━━━━━ Input for this task

(* ===== verification/InterpInv.v ===== *)
(** * The interpreter keeps its invariant, always stops and never aborts

    [pres] is a Hoare triple for the loop's monad: started in a state that
    satisfies [inv], a computation ends in such a state, whichever label it
    leaves through, and never through a failed assertion. *)

From S2P Require Import Prelude Riscv CpuState IoMem Mmu Csr Trap Insn IntArith SoftFp Exec FpExec Interp Invariant FpFlags WorldInv.

Create HintDb pres discriminated.
#[export] Hint Constants Opaque : pres.

Section Inv.
Context {D : Type} {io : DeviceIO D} {wio : WfDeviceIO D} {hooks : MachineHooks D} {whooks : WfHooks D}.

(** [start]: the instruction counter on entry; [n]: the instructions asked
    for; [nc]: the value of [n_cycles] during one turn of the loop *)
Variables start n nc : Z.

(** at most [n] cycles are left, and [n] fits an [int] *)
Hypothesis n_range : 0 <= n < 2 ^ 31.
Hypothesis nc_range : 0 <= nc <= n.

Record inv (st : IState D) : Prop := {
  inv_cpu : wf_cpu (cpu (iw st));
  inv_cycles : n_cycles st = nc;
  inv_addend : insn_counter_addend st = u64 (start + n)
}.

Definition post {A} (Q : A -> Prop) (r : IState D * (A + Exit)) : Prop :=
  inv r.1 /\ match r.2 with inl x => Q x | inr e => e <> XAbort end.

Definition pres {A} (m : M D A) (Q : A -> Prop) : Prop := forall st, inv st -> post Q (m st).

Definition any {A} (_ : A) : Prop := True.

(** ** The rules of the monad *)

Lemma pres_ret {A} (x : A) (Q : A -> Prop) : Q x -> pres (mret x) Q.
Proof. intros Hx st Hst. by split. Qed.

Lemma pres_bind {A B} (m : M D A) (f : A -> M D B) (Q : A -> Prop) (R : B -> Prop) :
  pres m Q -> (forall x, Q x -> pres (f x) R) -> pres (m ≫= f) R.
Proof.
  intros Hm Hf st Hst. destruct (Hm st Hst) as [H1 H2]. unfold mbind, M_bind.
  destruct (m st) as [st' [x|e]]; cbn [fst snd] in *; [by apply Hf|by split].
Qed.

Lemma pres_weaken {A} (m : M D A) (Q R : A -> Prop) :
  pres m Q -> (forall x, Q x -> R x) -> pres m R.
Proof.
  intros Hm HQ st Hst. destruct (Hm st Hst) as [H1 H2]. split; [done|]. destruct (m st).2; auto.
Qed.

Lemma pres_goto {A} e (Q : A -> Prop) : e <> XAbort -> pres (goto e) Q.
Proof. intros He st Hst. by split. Qed.

Lemma pres_gets {A} (f : RISCVCPUState -> A) (Q : A -> Prop) :
  (forall s, wf_cpu s -> Q (f s)) -> pres (gets f) Q.
Proof. intros Hf st Hst. split; [done|]. apply Hf, Hst. Qed.

Lemma pres_modify f : (forall s, wf_cpu s -> wf_cpu (f s)) -> pres (modify f) any.
Proof. intros Hf st [H1 H2 H3]. split; [|done]. constructor; [apply Hf, H1|done|done]. Qed.

Lemma pres_get_world : pres get_world (fun w => wf_cpu (cpu w)).
Proof. intros st Hst. split; [done|apply Hst]. Qed.

Lemma pres_set_world w : wf_cpu (cpu w) -> pres (set_world w) any.
Proof. intros Hw st [H1 H2 H3]. by split. Qed.

Lemma pres_get_pc : pres get_pc (in_u 64).
Proof. intros st Hst. split; [done|]. unfold get_pc, GET_PC. simpl. in_u_tac. Qed.

Lemma pres_next : pres NEXT_INSN any.
Proof. intros st [H1 H2 H3]. by split. Qed.
Lemma pres_c_next : pres C_NEXT_INSN any.
Proof. intros st [H1 H2 H3]. by split. Qed.

Lemma pres_jump k : pres (JUMP_INSN k) any.
Proof.
  intros st [H1 H2 H3]. split; [|done]. constructor; simpl; [|done|done].
  apply wf_with_next_addr; [apply H1|]. by apply wf_with_info.
Qed.

Lemma pres_illegal_if c : pres (illegal_if c) (fun _ => c = false).
Proof. destruct c; [by apply pres_goto|by apply pres_ret]. Qed.
Lemma pres_illegal_if' c : pres (illegal_if c) any.
Proof. destruct c; [by apply pres_goto|by apply pres_ret]. Qed.

Lemma pres_if {A} (c : bool) (m1 m2 : M D A) Q : pres m1 Q -> pres m2 Q -> pres (if c then m1 else m2) Q.
Proof. by destruct c. Qed.

(** ** The macros *)

Lemma pres_raise_pending c v : in_u 64 v -> pres (raise_pending c v) any.
Proof.
  intros Hv. eapply pres_bind; [apply pres_modify; intros; by apply wf_pend|].
  intros _ _. by apply pres_goto.
Qed.

Lemma pres_reg_read x : pres (reg_read x) (in_u 64).
Proof. apply pres_gets. intros. by apply wf_read_reg. Qed.

Lemma pres_reg_write x v : 0 < x < 32 -> pres (reg_write x v) any.
Proof. intros. apply pres_modify. intros. by apply wf_write_reg. Qed.

Lemma pres_reg_write_rd x v : 0 <= x < 32 -> pres (reg_write_rd x v) any.
Proof.
  intros. unfold reg_write_rd. destruct (x =? 0) eqn:E; [by apply pres_ret|].
  apply pres_reg_write. lia.
Qed.

Lemma pres_write_fp x v : pres (modify (write_fp_reg x v)) any.
Proof. apply pres_modify. intros. by apply wf_write_fp_reg. Qed.

Lemma pres_fs : pres (modify (with_fs 3)) any.
Proof. apply pres_modify. intros. apply wf_with_fs; [by vm_compute|done]. Qed.

Lemma pres_mem_read sz a : in_u 64 a -> pres (mem_read sz a) any.
Proof.
  intros Ha. eapply pres_bind; [apply pres_get_world|]. intros w Hw. cbv beta in Hw.
  pose proof (wf_target_read sz a w Ha Hw) as H. destruct (target_read sz a w) as [[err v] w'].
  eapply pres_bind; [by apply pres_set_world|]. intros _ _.
  destruct (negb _); [by apply pres_goto|by apply pres_ret].
Qed.

Lemma pres_mem_write sz a v : in_u 64 a -> pres (mem_write sz a v) any.
Proof.
  intros Ha. eapply pres_bind; [apply pres_get_world|]. intros w Hw. cbv beta in Hw.
  pose proof (wf_target_write sz a v w Ha Hw) as H. destruct (target_write sz a v w) as [err w'].
  eapply pres_bind; [by apply pres_set_world|]. intros _ _.
  destruct (negb _); [by apply pres_goto|by apply pres_ret].
Qed.

(** ** The instructions *)

#[local] Ltac leaf :=
  lazymatch goal with
  | |- pres (mret _) ?Q => first [is_evar Q; unify Q (@any _) | idtac]; apply pres_ret; first [done | exact I]
  | |- pres (goto _) _ => apply pres_goto; discriminate
  | |- pres (gets id) _ => apply (pres_gets id wf_cpu); intros ? Hs; exact Hs
  | |- pres (gets _) _ => apply (pres_gets _ any); intros; exact I
  | |- pres get_world _ => apply pres_get_world
  | |- pres get_pc _ => apply pres_get_pc
  | |- pres NEXT_INSN _ => apply pres_next
  | |- pres C_NEXT_INSN _ => apply pres_c_next
  | |- pres (JUMP_INSN _) _ => apply pres_jump
  | |- pres (illegal_if _) _ => first [apply pres_illegal_if | apply pres_illegal_if']
  | |- pres (raise_pending _ _) _ => apply pres_raise_pending; in_u_tac
  | |- pres (reg_read _) _ => apply pres_reg_read
  | |- pres (reg_write _ _) _ => apply pres_reg_write; lia
  | |- pres (reg_write_rd _ _) _ => apply pres_reg_write_rd; lia
  | |- pres (mem_read _ _) _ => apply pres_mem_read; in_u_tac
  | |- pres (mem_write _ _ _) _ => apply pres_mem_write; in_u_tac
  | |- pres (modify (write_fp_reg _ _)) _ => apply pres_write_fp
  | |- pres (modify (with_fs 3)) _ => apply pres_fs
  | |- pres (modify _) _ => apply pres_modify; intros; solve [eauto 8 with wf nocore]
  | |- pres _ _ => solve [eauto with pres nocore]
  end.

#[local] Ltac pstep :=
  cbv zeta;
  lazymatch goal with
  | |- pres (mbind _ (if _ then _ else _)) _ => apply (pres_bind _ _ any); [|intros ? ?]
  | |- pres (mbind _ (match _ with _ => _ end)) _ => apply (pres_bind _ _ any); [|intros ? ?]
  | |- pres (mbind _ (mbind _ _)) _ => apply (pres_bind _ _ any); [|intros ? ?]
  | |- pres (mbind _ _) _ => eapply pres_bind; [|intros ? ?]
  | |- pres (if ?c then _ else _) _ => destruct c eqn:?
  | |- pres (match ?x with _ => _ end) _ => destruct x
  | |- _ => leaf
  end; cbv beta in *.
#[local] Ltac ptac := repeat pstep.

Lemma field5 x : 0 <= x .& 0x1f < 32.
Proof. apply (land_in_u_r 5); [lia|by vm_compute]. Qed.

Lemma field_c x : 0 < (x .& 7) .| 8 < 32.
Proof.
  assert (in_u 4 ((x .& 7) .| 8)) as H.
  { apply lor_in_u; [lia| |by vm_compute]. apply land_in_u_r; [lia|by vm_compute]. }
  split; [|unfold in_u in H; lia].
  assert ((x .& 7) .| 8 <> 0); [|unfold in_u in H; lia].
  intros E. apply Z.lor_eq_0_iff in E. lia.
Qed.

Lemma pres_jump_to t k : pres (jump_to t k) any.
Proof. unfold jump_to. ptac. Qed.
Hint Resolve pres_jump_to : pres.

Lemma pres_c_quadrant0 insn : pres (c_quadrant0 insn) any.
Proof. pose proof (field_c (insn >> 2)). unfold c_quadrant0. ptac. Qed.

Lemma pres_c_arith insn : pres (c_arith insn) any.
Proof. pose proof (field_c (insn >> 7)). unfold c_arith. ptac. Qed.
Hint Resolve pres_c_arith : pres.

Lemma pres_c_branch insn t : pres (c_branch insn t) any.
Proof. unfold c_branch. ptac. Qed.
Hint Resolve pres_c_branch : pres.

Lemma pres_c_quadrant1 insn : pres (c_quadrant1 insn) any.
Proof. pose proof (field5 (insn >> 7)). unfold c_quadrant1. ptac. Qed.

Lemma pres_c_jump_mv_add insn rd rs2 : 0 <= rd < 32 -> pres (c_jump_mv_add insn rd rs2) any.
Proof. intros. unfold c_jump_mv_add. ptac. Qed.
Hint Resolve pres_c_jump_mv_add : pres.

Lemma pres_c_quadrant2 insn : pres (c_quadrant2 insn) any.
Proof. pose proof (field5 (insn >> 7)). unfold c_quadrant2. ptac. Qed.
Hint Resolve pres_c_quadrant0 pres_c_quadrant1 pres_c_quadrant2 : pres.

Lemma pres_lui insn rd : 0 <= rd < 32 -> pres (exec_lui insn rd) any.
Proof. intros. unfold exec_lui. ptac. Qed.
Lemma pres_auipc insn rd : 0 <= rd < 32 -> pres (exec_auipc insn rd) any.
Proof. intros. unfold exec_auipc. ptac. Qed.

Lemma pres_check_target t : pres (check_target t) any.
Proof. unfold check_target. ptac. Qed.
Hint Resolve pres_check_target : pres.

Lemma pres_jal insn rd : 0 <= rd < 32 -> pres (exec_jal insn rd) any.
Proof. intros. unfold exec_jal. ptac. Qed.
Lemma pres_jalr insn rd rs1 : 0 <= rd < 32 -> pres (exec_jalr insn rd rs1) any.
Proof. intros. unfold exec_jalr. ptac. Qed.
Lemma pres_branch insn rs1 rs2 : pres (exec_branch insn rs1 rs2) any.
Proof. unfold exec_branch. ptac. Qed.
Lemma pres_load insn rd rs1 : 0 <= rd < 32 -> pres (exec_load insn rd rs1) any.
Proof. intros. unfold exec_load. ptac. Qed.
Lemma pres_store insn rs1 rs2 : pres (exec_store insn rs1 rs2) any.
Proof. unfold exec_store. ptac. Qed.

Lemma pres_finish_op rd v : 0 <= rd < 32 -> pres (finish_op rd v) any.
Proof. intros. unfold finish_op. ptac. Qed.
Hint Resolve pres_finish_op : pres.

Lemma pres_op_imm insn rd rs1 : 0 <= rd < 32 -> pres (exec_op_imm insn rd rs1) any.
Proof. intros. unfold exec_op_imm. ptac. Qed.
Lemma pres_op_imm32 insn rd rs1 : 0 <= rd < 32 -> pres (exec_op_imm32 insn rd rs1) any.
Proof. intros. unfold exec_op_imm32. ptac. Qed.
Lemma pres_op_with f g insn rd rs1 rs2 : 0 <= rd < 32 -> pres (exec_op_with f g insn rd rs1 rs2) any.
Proof. intros. unfold exec_op_with. ptac. Qed.
Lemma pres_misc_mem insn : pres (exec_misc_mem insn) any.
Proof. unfold exec_misc_mem. ptac. Qed.
Hint Resolve pres_lui pres_auipc pres_jal pres_jalr pres_branch pres_load pres_store pres_op_imm
  pres_op_imm32 pres_misc_mem : pres.

(** ** System instructions *)

(** the counter the interpreter computes when [nc] cycles are left *)
Definition counter : Z := u64 (start + n - nc).

Lemma get_counter st : inv st -> GET_INSN_COUNTER st = counter.
Proof.
  intros [_ Hc Ha]. unfold GET_INSN_COUNTER, counter. rewrite Hc, Ha. unfold uN.
  by rewrite Zminus_mod_idemp_l.
Qed.

Lemma counter_delta : s32 (counter - start) = n - nc.
Proof.
  unfold counter, sN. replace (u64 (start + n - nc) - start + 2 ^ (32 - 1))
    with ((n - nc) + 2 ^ (32 - 1) + (- ((start + n - nc) / 2 ^ 64) * 2 ^ 32) * 2 ^ 32).
  - rewrite Z.mod_add by lia. rewrite Z.mod_small by lia. lia.
  - unfold uN. pose proof (Z.div_mod (start + n - nc) (2 ^ 64)). lia.
Qed.

Lemma update_counters_spec st :
  inv st ->
  exists st', update_counters start st = (st', inl tt) /\ inv st' /\ insn_counter (cpu (iw st')) = counter.
Proof.
  intros Hst. pose proof (get_counter st Hst) as Hc. destruct Hst as [H1 H2 H3].
  unfold update_counters, mbind, M_bind, get_istate, modify, gets. cbn.
  destruct (stop_the_counter _) eqn:Hs; cbn.
  - eexists. split; [reflexivity|]. cbn. rewrite Hc. split; [|done].
    constructor; [|done|done]. apply wf_with_insn_counter; [unfold counter; in_u_tac|exact H1].
  - rewrite Hc, counter_delta. destruct (n - nc <? 0) eqn:E; [lia|].
    eexists. split; [reflexivity|]. cbn. split; [|done]. constructor; [|done|done].
    cbn. apply wf_with_minstret; [in_u_tac|]. apply wf_with_mcycle; [in_u_tac|].
    apply wf_with_insn_counter; [unfold counter; in_u_tac|exact H1].
Qed.

Lemma pres_update_counters : pres (update_counters start) any.
Proof.
  intros st Hst. destruct (update_counters_spec st Hst) as (st' & -> & H & _). by split.
Qed.

Lemma do_csr_read_spec f c ww st :
  inv st -> post (in_u 64) (do_csr_read f c ww st)
  /\ insn_counter (cpu (iw (do_csr_read f c ww st).1)) = insn_counter (cpu (iw st)).
Proof.
  intros [H1 H2 H3]. unfold do_csr_read, mbind, M_bind, get_world. cbn.
  pose proof (wf_csr_read f c ww _ H1) as (H4 & H5 & H6).
  destruct (csr_read f c ww (iw st)) as [[err v] w']. cbn in *.
  unfold illegal_if. destruct (negb _); cbn; split; try done; by split.
Qed.

Lemma do_csr_write_spec f c v st :
  in_u 64 v -> inv st -> post any (do_csr_write f c v st)
  /\ insn_counter (cpu (iw (do_csr_write f c v st).1)) = insn_counter (cpu (iw st)).
Proof.
  intros Hv [H1 H2 H3]. unfold do_csr_write, mbind, M_bind, get_world. cbn.
  pose proof (wf_csr_write f c v _ Hv H1) as (H4 & H5).
  destruct (csr_write f c v (iw st)) as [err w']. cbn in *.
  unfold illegal_if. destruct (_ =? _); [cbn; split; try done; by split|].
  destruct (_ <? _); cbn; split; try done; by split.
Qed.

Lemma pres_do_csr_read f c ww : pres (do_csr_read f c ww) (in_u 64).
Proof. intros st Hst. by apply do_csr_read_spec. Qed.
Lemma pres_do_csr_write f c v : in_u 64 v -> pres (do_csr_write f c v) any.
Proof. intros Hv st Hst. by apply do_csr_write_spec. Qed.

Lemma pres_csr_finish e : pres (csr_finish e) any.
Proof. unfold csr_finish. ptac. Qed.
Hint Resolve pres_csr_finish pres_update_counters pres_do_csr_read : pres.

━━━━━━━━━━

Directions for this task>
Using the entries above, give back exactly the line containing "Proof. unfold exec_branch. ptac. Qed.", the line containing "Proof. intros. unfold finish_op. ptac. Qed.", and every line between them, and nothing else.

Output>
Proof. unfold exec_branch. ptac. Qed.
Lemma pres_load insn rd rs1 : 0 <= rd < 32 -> pres (exec_load insn rd rs1) any.
Proof. intros. unfold exec_load. ptac. Qed.
Lemma pres_store insn rs1 rs2 : pres (exec_store insn rs1 rs2) any.
Proof. unfold exec_store. ptac. Qed.

Lemma pres_finish_op rd v : 0 <= rd < 32 -> pres (finish_op rd v) any.
Proof. intros. unfold finish_op. ptac. Qed.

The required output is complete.